Mais qu’attendre d’un gouvernement où les femmes sont quasi invisibles ? Sur 32 ministres se répartissant parfois plusieurs portefeuilles, seuls six sont des femmes. Et l’on ne peut pas dire qu’elles aient la sororité au cœur. Brièvement nommée à la tête d’un « ministère pour l’avancement du statut des femmes » avant d’être désignée consule à New-York, May Golan (Likoud) vient de voter contre deux lois issues du précédent gouvernement : la première projetait de réunir les ADN de délinquants sexuels dans une banque de données ; la seconde imposait un bracelet électronique aux auteurs de violences conjugales. Le ministre de la Sécurité Itamar Ben-Gvir s’est réjoui du retrait de cette loi et annoncé une nouvelle incluant « les droits des hommes ». Quelques jours plus tard, l’assassinat de Darya Leitel à coup de marteau par son mari, dont elle avait signalé les violences, a suscité la colère des associations féministes.

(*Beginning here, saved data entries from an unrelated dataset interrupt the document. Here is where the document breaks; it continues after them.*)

(* ===== verification/PgSchema.v ===== *)
(** * The schema of the PostgreSQL adapter (src/internal/postgres/migrations)

    A record for the rows of each table, without the columns of the primary key,
    and one for the database. A nullable column is an [option]; a [uuid] is its
    text form; a column with enumerated values is the string. Writes enforce the
    constraints of the table in the order the server does: [CHECK], then the
    unique indexes, then the foreign keys that are not deferred; the deferred ones
    are [deferred_violation], for the end of the transaction. *)
From S2P Require Import Prelude Errors GoLib Types Validation PgCore.

(** [tenant], keyed by [id]. *)
Record tenant_row := mk_tenant_row {
  tenant_display_name : string;
  tenant_root_node_id : option string;
  tenant_created_at : Time
}.
#[export] Instance eta_tenant_row : Eta tenant_row := λ r,
  mk_tenant_row (tenant_display_name r) (tenant_root_node_id r) (tenant_created_at r).

(** [file_node], keyed by [id]. *)
Record file_node_row := mk_file_node_row {
  fn_tenant_id : string;
  fn_parent_id : option string;
  fn_kind : string;
  fn_display_name : string;
  fn_normalized_name : string;
  fn_current_version_id : option string;
  fn_size_bytes : Z;
  fn_mime_type : string;
  fn_status : string;
  fn_trashed_root_id : option string;
  fn_original_parent_id : option string;
  fn_revision : Z;
  fn_created_at : Time;
  fn_updated_at : Time;
  fn_deleted_at : option Time;
  fn_maintenance_owner : option string;
  fn_maintenance_lease_until : option Time;
  fn_maintenance_not_before : option Stamp;
  fn_maintenance_attempts : Z;
  fn_maintenance_error_code : string
}.
#[export] Instance eta_file_node_row : Eta file_node_row := λ r,
  mk_file_node_row (fn_tenant_id r) (fn_parent_id r) (fn_kind r) (fn_display_name r)
  (fn_normalized_name r) (fn_current_version_id r) (fn_size_bytes r) (fn_mime_type r) (fn_status
  r) (fn_trashed_root_id r) (fn_original_parent_id r) (fn_revision r) (fn_created_at r)
  (fn_updated_at r) (fn_deleted_at r) (fn_maintenance_owner r) (fn_maintenance_lease_until r)
  (fn_maintenance_not_before r) (fn_maintenance_attempts r) (fn_maintenance_error_code r).

(** [blob], keyed by [id]. *)
Record blob_row := mk_blob_row {
  blob_tenant_id : string;
  blob_bucket : string;
  blob_object_key : string;
  blob_size_bytes : Z;
  blob_mime_type : string;
  blob_checksum_algorithm : string;
  blob_checksum_value : string;
  blob_checksum_status : string;
  blob_status : string;
  blob_reference_count : Z;
  blob_created_at : Time;
  blob_deleted_at : option Time
}.
#[export] Instance eta_blob_row : Eta blob_row := λ r,
  mk_blob_row (blob_tenant_id r) (blob_bucket r) (blob_object_key r) (blob_size_bytes r)
  (blob_mime_type r) (blob_checksum_algorithm r) (blob_checksum_value r) (blob_checksum_status r)
  (blob_status r) (blob_reference_count r) (blob_created_at r) (blob_deleted_at r).
(* ===== verification/PgMaintenance.v ===== *)
(** * Maintenance claims of the PostgreSQL repository
    (src/internal/postgres/maintenance.go)

    The times of a claim are compared and stored as [timestamptz]. *)
From S2P Require Import Prelude Errors GoLib Types Validation PgCore PgSchema PgRepository.

Section with_engine.
Context `{!PgEngine, !PgEnv}.

(** [maintenance_lease_until IS NULL OR maintenance_lease_until <= now]. *)
Definition null_or_passed (t : option Time) (now : Time) : bool :=
  match t with Some t => t <=? now | None => true end.
Definition null_or_stamp (t : option Stamp) (now : Time) : bool :=
  match t with Some t => stamp_leb t now | None => true end.

(** ** Uploads *)

Definition upload_due (now staleBefore : Time) (u : upload_session_row) : bool :=
  null_or_passed (us_maintenance_lease_until u) now && null_or_passed (us_maintenance_not_before u) now &&
  ((one_of (us_status u) ["created"; "uploading"] && (us_expires_at u <=? now)) ||
   (one_of (us_status u) ["completing"; "object_completed"] && (us_updated_at u <=? staleBefore)) ||
   (us_cleanup_status u == "pending") || (us_maintenance_error_code u != "")).
(** [ORDER BY maintenance_not_before NULLS FIRST, expires_at, id]. *)
Definition upload_claim_lt (x y : string * upload_session_row) : bool :=
  lex (null_first Z.ltb) (lex Z.ltb str_ltb)
    (us_maintenance_not_before x.2, (us_expires_at x.2, x.1))
    (us_maintenance_not_before y.2, (us_expires_at y.2, y.1)).

Definition maintenance_claim (owner : string) (kv : string * upload_session_row) : UploadMaintenanceClaim :=
  mkUploadMaintenanceClaim (scanUpload kv) owner (us_cleanup_status kv.2 == "pending")
    (us_maintenance_attempts kv.2).

Definition claim_uploads_statement (owner : string) (now staleBefore leaseUntil : Time) (limit : Z)
    : Stmt DB (list UploadMaintenanceClaim) :=
  by_ ← uuid owner;
  n ← statement_number;
  db ← table_of;
  candidates ← limit_rows limit (sort_slice upload_claim_lt
    (rows_where (db_upload_session db) (λ k u,
       upload_due (pg_time now) (pg_time staleBefore) u && negb (env_locked n k))));
  rows ← update_uploads (λ k _, bool_decide (k ∈ candidates.*1)) (λ _ u,
    u <| us_maintenance_owner := Some by_ |>
      <| us_maintenance_lease_until := Some (pg_time leaseUntil) |>);
  mret (maintenance_claim owner <$> heap_order n rows).

Definition ClaimUploadsForMaintenance (owner : string) (now staleBefore leaseUntil : Time) (limit : Z)
    : GoM Pg (list UploadMaintenanceClaim) :=
  rows ← pool_query (claim_uploads_statement owner now staleBefore leaseUntil limit);
  _ ← make_slice limit;
  must CodeInternal "could not claim upload maintenance" (ret rows).

(** The statement of [FinishUploadMaintenance] is given eight arguments and has no
    place for the third. *)
Definition finish_upload_statement (owner uploadID : string) (status : UploadStatus) (cleanupStatus : string)
    (notBefore : option Time) (errorCode : string) (now : Time) : Stmt DB Z :=
  _ ← placeholders [1; 2; 4; 5; 6; 7; 8]%nat;
  id ← uuid uploadID;
  by_ ← uuid owner;
  db ← table_of;
  let p := λ k u, (k == id) && (us_maintenance_owner u == Some by_) in
  _ ← successor_fits 64 ((us_revision ∘ snd) <$> rows_where (db_upload_session db) p);
  _ ← (if errorCode == "" then mret tt
       else successor_fits 32 ((us_maintenance_attempts ∘ snd) <$> rows_where (db_upload_session db) p));
  rows ← update_uploads p (λ _ u,
    u <| us_status := status |> <| us_cleanup_status := cleanupStatus |>
      <| us_maintenance_owner := None |> <| us_maintenance_lease_until := None |>
      <| us_maintenance_not_before := pg_time <$> notBefore |>
      <| us_maintenance_attempts := if errorCode == "" then us_maintenance_attempts u
                                    else us_maintenance_attempts u + 1 |>
      <| us_maintenance_error_code := errorCode |> <| us_revision := us_revision u + 1 |>
      <| us_updated_at := pg_time now |>);
  mret (zlen rows).

Definition FinishUploadMaintenance (owner uploadID : string) (status : UploadStatus) (cleanupComplete : bool)
    (retryAt : Time) (errorCode : string) (now : Time) : GoM Pg unit :=
  let cleanupStatus := if cleanupComplete then "complete" else "pending" in
  let notBefore := if IsZero retryAt then None else Some retryAt in
  affected ← must CodeInternal "could not finish upload maintenance" (pool_query
    (finish_upload_statement owner uploadID status cleanupStatus notBefore errorCode now));
  if negb (affected =? 1) then
    throw (E CodeInvalidState "upload maintenance claim is no longer owned")
  else ret tt.

(** ** The recycle bin *)

Definition recycle_due (cutoff now : Time) (k : string) (n : file_node_row) : bool :=
  one_of (fn_status n) ["trashed"; "purging"] && (fn_trashed_root_id n == Some k) &&
  match fn_deleted_at n with Some t => t <=? cutoff | None => false end &&
  null_or_passed (fn_maintenance_lease_until n) now && null_or_stamp (fn_maintenance_not_before n) now.
(** [ORDER BY maintenance_not_before NULLS FIRST, deleted_at, id]. *)
Definition recycle_claim_lt (x y : string * file_node_row) : bool :=
  lex (null_first stamp_lt) (lex Z.ltb str_ltb)
    (fn_maintenance_not_before x.2, (default 0 (fn_deleted_at x.2), x.1))
    (fn_maintenance_not_before y.2, (default 0 (fn_deleted_at y.2), y.1)).

Definition claim_recycle_statement (owner : string) (cutoff now leaseUntil : Time) (limit : Z)
    : Stmt DB (list RecycleMaintenanceClaim) :=
  by_ ← uuid owner;
  n ← statement_number;
  db ← table_of;
  candidates ← limit_rows limit (sort_slice recycle_claim_lt
    (rows_where (db_file_node db) (λ k m,
       recycle_due (pg_time cutoff) (pg_time now) k m && negb (env_locked n k))));
  rows ← update_file_nodes (λ k _, bool_decide (k ∈ candidates.*1)) (λ _ m,
    m <| fn_status := "purging" |> <| fn_maintenance_owner := Some by_ |>
      <| fn_maintenance_lease_until := Some (pg_time leaseUntil) |>);
  mret ((λ '(k, m), mkRecycleMaintenanceClaim (mkIdentity (fn_tenant_id m) "") k (fn_revision m) owner) <$>
          heap_order n rows).

Definition ClaimRecycleForMaintenance (owner : string) (cutoff now leaseUntil : Time) (limit : Z)
    : GoM Pg (list RecycleMaintenanceClaim) :=
  rows ← pool_query (claim_recycle_statement owner cutoff now leaseUntil limit);
  _ ← make_slice limit;
  must CodeInternal "could not claim recycle maintenance" (ret rows).

Definition release_recycle_statement (owner rootID : string) (retryAt : Time) (errorCode : string)
    (now : Time) : Stmt DB Z :=
  id ← uuid rootID;
  by_ ← uuid owner;
  db ← table_of;
  let p := λ k n, (k == id) && (fn_maintenance_owner n == Some by_) in
  _ ← successor_fits 32 ((fn_maintenance_attempts ∘ snd) <$> rows_where (db_file_node db) p);
  rows ← update_file_nodes p (λ _ n,
    n <| fn_maintenance_owner := None |> <| fn_maintenance_lease_until := None |>
      <| fn_maintenance_not_before := Some (Finite (pg_time retryAt)) |>
      <| fn_maintenance_attempts := fn_maintenance_attempts n + 1 |>
      <| fn_maintenance_error_code := errorCode |> <| fn_updated_at := pg_time now |>);
  mret (zlen rows).

Definition ReleaseRecycleMaintenance (owner rootID : string) (retryAt : Time) (errorCode : string)
    (now : Time) : GoM Pg unit :=
  affected ← must CodeInternal "could not release recycle maintenance"
    (pool_query (release_recycle_statement owner rootID retryAt errorCode now));
  if negb (affected =? 1) then
    throw (E CodeInvalidState "recycle maintenance claim is no longer owned")
  else ret tt.
End with_engine.
(* ===== verification/PgRefinement.v ===== *)
(** * The namespace of PostgreSQL refines the namespace in memory

    When a namespace method of the PostgreSQL repository returns a value, the method
    of the in-memory repository returns the same value from the same namespace and
    leaves the same namespace: identifiers in the text form of [uuid], times with the
    precision of [timestamptz]. From this the tree stays well formed. *)
From S2P Require Import Prelude Errors Logic GoLib Types Validation MemoryState.
From S2P Require Import MemoryIdempotency MemoryNamespace MemoryUploads MemoryFrame.
From S2P Require Import Tree TreeInvariant TreeOperations TreeRecycle NamespaceProperties.
From S2P Require Import PgCore PgSchema PgRepository PgIdempotency PgUploads PgMaintenance PgNamespace.
From S2P Require Import PgLogic PgWrites PgMethods PgTree.

(** ** The tables of the namespace *)

Definition same_rows (d d' : DB) : Prop := db_file_node d' = db_file_node d ∧ db_tenant d' = db_tenant d.
Lemma only_audit_rows d d' : only_audit d d' → same_rows d d'.
Proof. intros E. split; [apply (f_equal db_file_node) in E|apply (f_equal db_tenant) in E]; exact E. Qed.
Lemma only_claims_rows d d' : only_claims d d' → same_rows d d'.
Proof. intros E. split; [apply (f_equal db_file_node) in E|apply (f_equal db_tenant) in E]; exact E. Qed.
Lemma same_rows_trans d1 d2 d3 : same_rows d1 d2 → same_rows d2 d3 → same_rows d1 d3.
Proof. intros [??] [??]. split; congruence. Qed.
Lemma same_rows_namespace d d' r : same_rows d d' → same_namespace d r → same_namespace d' r.
Proof. unfold same_namespace, abs_nodes, abs_tenants. by intros [-> ->]. Qed.

Section with_engine.
Context `{!Platform, !MapRange, !PgEngine, !PgEngineLaws _, !PgEnv}.

Lemma same_rows_tree d d' : same_rows d d' → pg_tree d → pg_tree d'.
Proof. intros [E1 E2] []. split; unfold abs_nodes, abs_tenants in *; by rewrite ?E1, ?E2. Qed.

(** The audit trail in memory accepts what the one of PostgreSQL accepts. *)
Lemma memory_audit ctx b id tenant actor action type target now metadata encoded r : NewID b = Ok id →
  encodeAuditMetadata (list_to_map metadata) = Ok encoded →
  ∃ r', appendAuditLocked ctx b (newAuditEvent tenant actor action type target now metadata) r = (Ok tt, r') ∧
    same_tree r r'.
Proof.
  intros Hid Henc. unfold appendAuditLocked, newAuditEvent, boundedAuditMetadata. cbn [AuditEvent_Metadata].
  unfold encodeAuditMetadata in Henc. destruct (existsb _ _); [done|]. destruct (4096 <? _); [done|].
  rewrite bind_lift_ok. cbn [AuditEvent_ID]. rewrite (bool_decide_eq_true_2 ("" = "")), Hid by done.
  rewrite bind_ret. destruct (_ == _); by eexists.
Qed.

(** A tree after a call of a method that keeps it well formed. *)
Definition repo_of (d : DB) : Repository :=
  NewRepository <| repo_nodes := abs_nodes d |> <| repo_tenants := abs_tenants d |>.
Lemma repo_of_namespace d : same_namespace d (repo_of d).
Proof. done. Qed.
Lemma repo_of_wf d : pg_tree d → wf_tree (repo_of d).
Proof. intros HT. apply HT. Qed.
(* ===== verification/PgOwners.v ===== *)
(** * Who may change the members of a tenant in PostgreSQL, and its last owner

    [UpdateMember] and [DeleteMember] check the actor, the target and the count of
    the other active owners in the transaction that changes the member. *)
From S2P Require Import Prelude Errors Logic GoLib Types Validation PgCore PgSchema PgRepository PgIdempotency.
From S2P Require Import PgNamespace PgUploads PgMaintenance PgGovernance PgGroups PgLogic PgWrites PgMethods.
From S2P Require Import PgConstraints PgTree PgRefinement.

#[local] Opaque insert delete delete_where update_where.

Notation members := db_tenant_member.
Definition active_owner (m : tenant_member_row) : Prop := tm_role m = RoleOwner ∧ tm_status m = MemberStatusActive.
Definition owner_in (d : DB) (t : string) : Prop := ∃ p m, members d !! (t, p) = Some m ∧ active_owner m.

(** The member [(t, p)] becomes [new], or is removed, by a member who may do this. *)
Record member_change (d d' : DB) (t actor p : string) (new : option tenant_member_row) : Prop := {
  mc_members : members d' = match new with Some m => <[(t, p) := m]> (members d) | None => delete (t, p) (members d) end;
  mc_actor : ∃ a, members d !! (t, actor) = Some a ∧ tm_status a = MemberStatusActive ∧
    (tm_role a = RoleOwner ∨ tm_role a = RoleAdmin ∧
      (∀ m, members d !! (t, p) = Some m → tm_role m ≠ RoleOwner) ∧ (∀ m, new = Some m → tm_role m ≠ RoleOwner));
  mc_target : is_Some (members d !! (t, p));
  mc_owner : (∃ m, members d !! (t, p) = Some m ∧ active_owner m) →
    (∃ m, new = Some m ∧ active_owner m) ∨ ∃ q m, q ≠ p ∧ members d !! (t, q) = Some m ∧ active_owner m
}.
Definition guarded (t actor p : string) (d d' : DB) : Prop :=
  members d' = members d ∨ ∃ new, member_change d d' t actor p new.

Lemma guarded_owner t actor p d d' t' : guarded t actor p d d' → owner_in d t' → owner_in d' t'.
Proof.
  unfold owner_in. intros [->|(new & [Hd' _ _ Hkeep])]; [done|]. rewrite Hd'. intros (q & m & Hm & Hown).
  destruct (decide ((t', q) = (t, p))) as [[= -> ->]|Hne].
  - destruct Hkeep as [(m' & -> & ?)|(q' & m' & Hne & Hm' & ?)]; [by eexists| |].
    + exists p, m'. by rewrite lookup_insert_eq.
    + exists q', m'. split; [|done]. destruct new; [rewrite lookup_insert_ne|rewrite lookup_delete_ne]; congruence.
  - exists q, m. split; [|done]. destruct new; [rewrite lookup_insert_ne|rewrite lookup_delete_ne]; congruence.
Qed.

Section with_engine.
Context `{!Platform, !MapRange, !PgEngine, !PgEngineLaws _, !PgEnv, !MetadataJSON}.

Lemma swp_select_member tenant principal (Q : tenant_member_row → DB → Prop) n d :
  (∀ m, uuid_in tenant = Some (canon tenant) → members d !! (canon tenant, canon principal) = Some m → Q m d) →
  swp (select_member_row tenant principal) Q n d.
Proof.
  intros HQ. unfold select_member_row. sql. destruct x as [k m]. the_row. simpl. apply HQ.
  - by rewrite (canon_in tenant u).
  - by rewrite (canon_in tenant u), (canon_in principal u0).
Qed.
Lemma swp_other_owners tenant principal (Q : Z → DB → Prop) n d :
  (∀ z, (z ≠ 0 → ∃ q m, q ≠ canon principal ∧ members d !! (canon tenant, q) = Some m ∧ active_owner m) → Q z d) →
  swp (other_owners tenant principal) Q n d.
Proof.
  intros HQ. unfold other_owners. sql. apply HQ. intros Hz. canonicalize.
  destruct (rows_where _ _) as [|[[t q] m] l] eqn:E; [done|]. apply rows_where_first in E as [Hm Hp]. simpl in Hp. go_bool.
  subst t. exists q, m. by split_and!.
Qed.

(** The check of the last owner, in front of a change to [role] and [status] or a removal. *)
Definition owner_kept (d : DB) (t p : string) (m : tenant_member_row) (still : Prop) : Prop :=
  active_owner m → still ∨ ∃ q m', q ≠ p ∧ members d !! (t, q) = Some m' ∧ active_owner m'.

Lemma manager_role role : managing_role role = true → role = RoleOwner ∨ role = RoleAdmin.
Proof. unfold managing_role. rewrite orb_true_iff, !bool_decide_eq_true. done. Qed.
Lemma only_audit_members d d' : only_audit d d' → members d' = members d.
Proof. intros E. by apply (f_equal members) in E. Qed.

Lemma UpdateMember_guarded ctx b c st w :
  okwp (guarded (canon (UpdateMemberCommand_TenantID c)) (canon (UpdateMemberCommand_ActorPrincipalID c))
          (canon (UpdateMemberCommand_PrincipalID c)) st)
    (UpdateMember ctx b c) (λ _ _ _, True) st w.
Proof.
  unfold UpdateMember, lock_tenant_name. set (t := canon (UpdateMemberCommand_TenantID c)).
  set (p := canon (UpdateMemberCommand_PrincipalID c)).
  set (I := guarded _ _ _ st). assert (I st) as Hst by (by left).
  okwp_go. apply swp_select_member. intros a Hten Ha. okwp_go.
  apply swp_select_member. intros m _ Hm. fold t in Ha, Hm. fold p in Hm.
  set (role := default (tm_role m) _). set (status := default (tm_status m) _). intros _.
  match goal with |- okwp _ (if ?x then _ else _) _ _ _ => destruct x eqn:Hadmin end; [by apply okwp_throw|]. apply okwp_bind.
  apply (okwp_mono _ (λ _ st' w', st' = st ∧ w' = st ∧ owner_kept st t p m (role = RoleOwner ∧ status = MemberStatusActive))).
  { match goal with |- okwp _ (if ?x then _ else _) _ _ _ => destruct x eqn:Hlast end.
    - okwp_go. apply swp_other_owners. intros z Hz. okwp_go. split_and!; [done..|]. intros [E1 E2]. right. apply Hz.
      intros ->. by rewrite E1, E2 in *.
    - okwp_go. split_and!; [done..|]. intros _. left. by go_bool. }
  intros _ st' w' (-> & -> & Hkeep) _. okwp_go.
  canonicalize. fold t p. apply swp_update_member; [by rewrite Hm|].
  intros m0 Hm0 d' _. rewrite Hm in Hm0. apply (inj Some) in Hm0 as <-. okwp_go.
  match goal with H : only_audit _ _ |- _ => apply only_audit_members in H as Hmem end.
  apply okwp_commit; [done|]. intros _. split; [|intros ?; by apply okwp_ret].
  right. eexists (Some _). go_bool. split.
  - by rewrite Hmem.
  - exists a. split; [done|]. split; [done|]. match goal with H : managing_role _ = true |- _ => destruct (manager_role _ H) as [E|E] end; [left; congruence|right].
    rewrite E in Hadmin. simpl in Hadmin. apply orb_false_iff in Hadmin as [Hm1 Hr]. go_bool. split; [congruence|]. split.
    + intros m' Hm'. congruence.
    + intros m' [= <-]. cbn. unfold role. clear Hkeep. revert Hr. destruct (UpdateMemberCommand_Role c); simpl; congruence.
  - by eexists.
  - intros (m' & Hm' & Hown). assert (m' = m) as -> by congruence. destruct (Hkeep Hown) as [[E1 E2]|]; [left|by right].
    eexists. split; [done|]. by split.
Qed.

Lemma DeleteMember_guarded ctx b c st w :
  okwp (guarded (canon (DeleteMemberCommand_TenantID c)) (canon (DeleteMemberCommand_ActorPrincipalID c))
          (canon (DeleteMemberCommand_PrincipalID c)) st)
    (DeleteMember ctx b c) (λ _ _ _, True) st w.
Proof.
  unfold DeleteMember, lockTenant, authorizeTenantManager. set (t := canon (DeleteMemberCommand_TenantID c)).
  set (p := canon (DeleteMemberCommand_PrincipalID c)).
  set (I := guarded _ _ _ st). assert (I st) as Hst by (by left).
  okwp_go. apply swp_select_member. intros a Hten Ha. okwp_go.
  apply swp_select_member. intros m _ Hm. fold t in Ha, Hm. fold p in Hm. intros _.
  match goal with |- okwp _ (if ?x then _ else _) _ _ _ => destruct x eqn:Hadmin end; [by apply okwp_throw|]. apply okwp_bind.
  apply (okwp_mono _ (λ _ st' w', st' = st ∧ w' = st ∧ owner_kept st t p m False)).
  { match goal with |- okwp _ (if ?x then _ else _) _ _ _ => destruct x eqn:Hlast end.
    - okwp_go. apply swp_other_owners. intros z Hz. okwp_go. split_and!; [done..|]. intros _. right. apply Hz. lia.
    - okwp_go. split_and!; [done..|]. intros [E1 E2]. by rewrite E1, E2 in *. }
  intros _ st' w' (-> & -> & Hkeep) _. okwp_go.
  canonicalize. fold t p. apply swp_delete_member. intros d' _ Hd'. okwp_go.
  match goal with H : only_audit _ _ |- _ => apply only_audit_members in H as Hmem end.
  apply okwp_commit; [done|]. intros _. split; [|done].
  right. exists None. go_bool. split.
  - by rewrite Hmem.
  - exists a. split; [done|]. split; [done|]. match goal with H : managing_role _ = true |- _ => destruct (manager_role _ H) as [E|E] end; [left; congruence|right].
    rewrite E in Hadmin. split; [congruence|]. split; [|done]. intros m' Hm'. simpl in Hadmin. go_bool. congruence.
  - by eexists.
  - intros (m' & Hm' & Hown). assert (m' = m) as -> by congruence. by destruct (Hkeep Hown); [|right].
Qed.
End with_engine.

(** ** Steps *)

Lemma write_members k d d' : db_write k d d' → k ∉ [MemberSet; MemberDelete] → members d ⊆ members d'.
Proof.
  destruct 1; intros Hk; try done; try (exfalso; apply Hk; set_solver).
  by apply insert_subseteq.
Qed.
Lemma written_members ks d d' : rtc (writes_of ks) d d' → MemberSet ∉ ks → MemberDelete ∉ ks → members d ⊆ members d'.
Proof.
  intros Hw H1 H2. induction Hw as [d|d1 d2 d3 (k & Hk & Hd) _ IH]; [done|].
  etrans; [|exact IH]. eapply write_members; [done|].
  intros [Hk'|Hk']%elem_of_cons; [|apply list_elem_of_singleton in Hk']; by subst k.
Qed.
Lemma owner_weaken d d' t : members d ⊆ members d' → owner_in d t → owner_in d' t.
Proof. intros Hsub (p & m & Hm & Hown). exists p, m. split; [by eapply lookup_weaken|done]. Qed.

Section steps.
Context `{!Platform, !MapRange, !PgEngine, !PgEngineLaws _, !PgEnv, !MetadataJSON}.

(** Every call but [SetOIDCMemberStatus], which the service never makes. *)
Inductive member_call : Pg → Pg → Prop :=
| call_update ctx b c s : member_call s (pg_after (UpdateMember ctx b c) s)
| call_delete ctx b c s : member_call s (pg_after (DeleteMember ctx b c) s)
| call_other {A} ks (m : GoM Pg A) s : pg_method ks m → MemberSet ∉ ks → MemberDelete ∉ ks →
    member_call s (pg_after m s)
| call_read {A} (m : GoM Pg A) s : pg_read m → member_call s (pg_after m s).

Lemma member_call_step s s' : member_call s s' → pg_step s s'.
Proof. destruct 1; econstructor; done || constructor. Qed.
Lemma member_call_owner t s s' : member_call s s' → idle s → deferred_violation (pg_store s) = None →
  owner_in (pg_store s) t → owner_in (pg_store s') t.
Proof.
  intros Hcall Hi Hd. destruct Hcall as [ctx b c s|ctx b c s|A ks m s Hm Hks1 Hks2|A m s Hm]; cbn.
  - destruct s as [st w n]. eapply guarded_owner. apply (UpdateMember_guarded ctx b c st w n).
  - destruct s as [st w n]. eapply guarded_owner. apply (DeleteMember_guarded ctx b c st w n).
  - destruct (method_written ks m s Hm Hi Hd) as [Hw _]. apply owner_weaken. by eapply written_members.
  - by rewrite (read_store m s Hm Hi Hd).
Qed.
End steps.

Et convaincu plus de femmes de descendre dans la rue.

Engagements politiques

« Nous sommes dans une situation où nous craignons de nous réveiller un jour et de constater que nos droits nous ont été retirés », s’inquiète Katzenstein. Sans que la Cour suprême ne puisse intervenir puisque tel est aussi l’objectif de la réforme judiciaire de Netanyahou. Avec 19 autres associations féministes (Na’amat, Forum Dvorah, Woman Wage Peace…), la fondatrice de Bonot Alternativa a rédigé une charte d’« engagement à créer une dynamique égalitaire et sans danger pour les femmes » qu’elles ont fait signer à tous les chefs des partis de gauche et du centre. Parmi leurs promesses : la parité dans les partis, administrations et entreprises publiques, la lutte contre les violences faites aux femmes avec l’adoption des deux lois rejetées et l’engagement à agir pour une société plus égalitaire, en réduisant notamment les écarts de salaires et en abolissant les discriminations dans l’espace public.

Un programme très ambitieux, sans doute un peu naïf, qui a le mérite d’offrir une alternative réjouissante à la vision funèbre des Servantes écarlates.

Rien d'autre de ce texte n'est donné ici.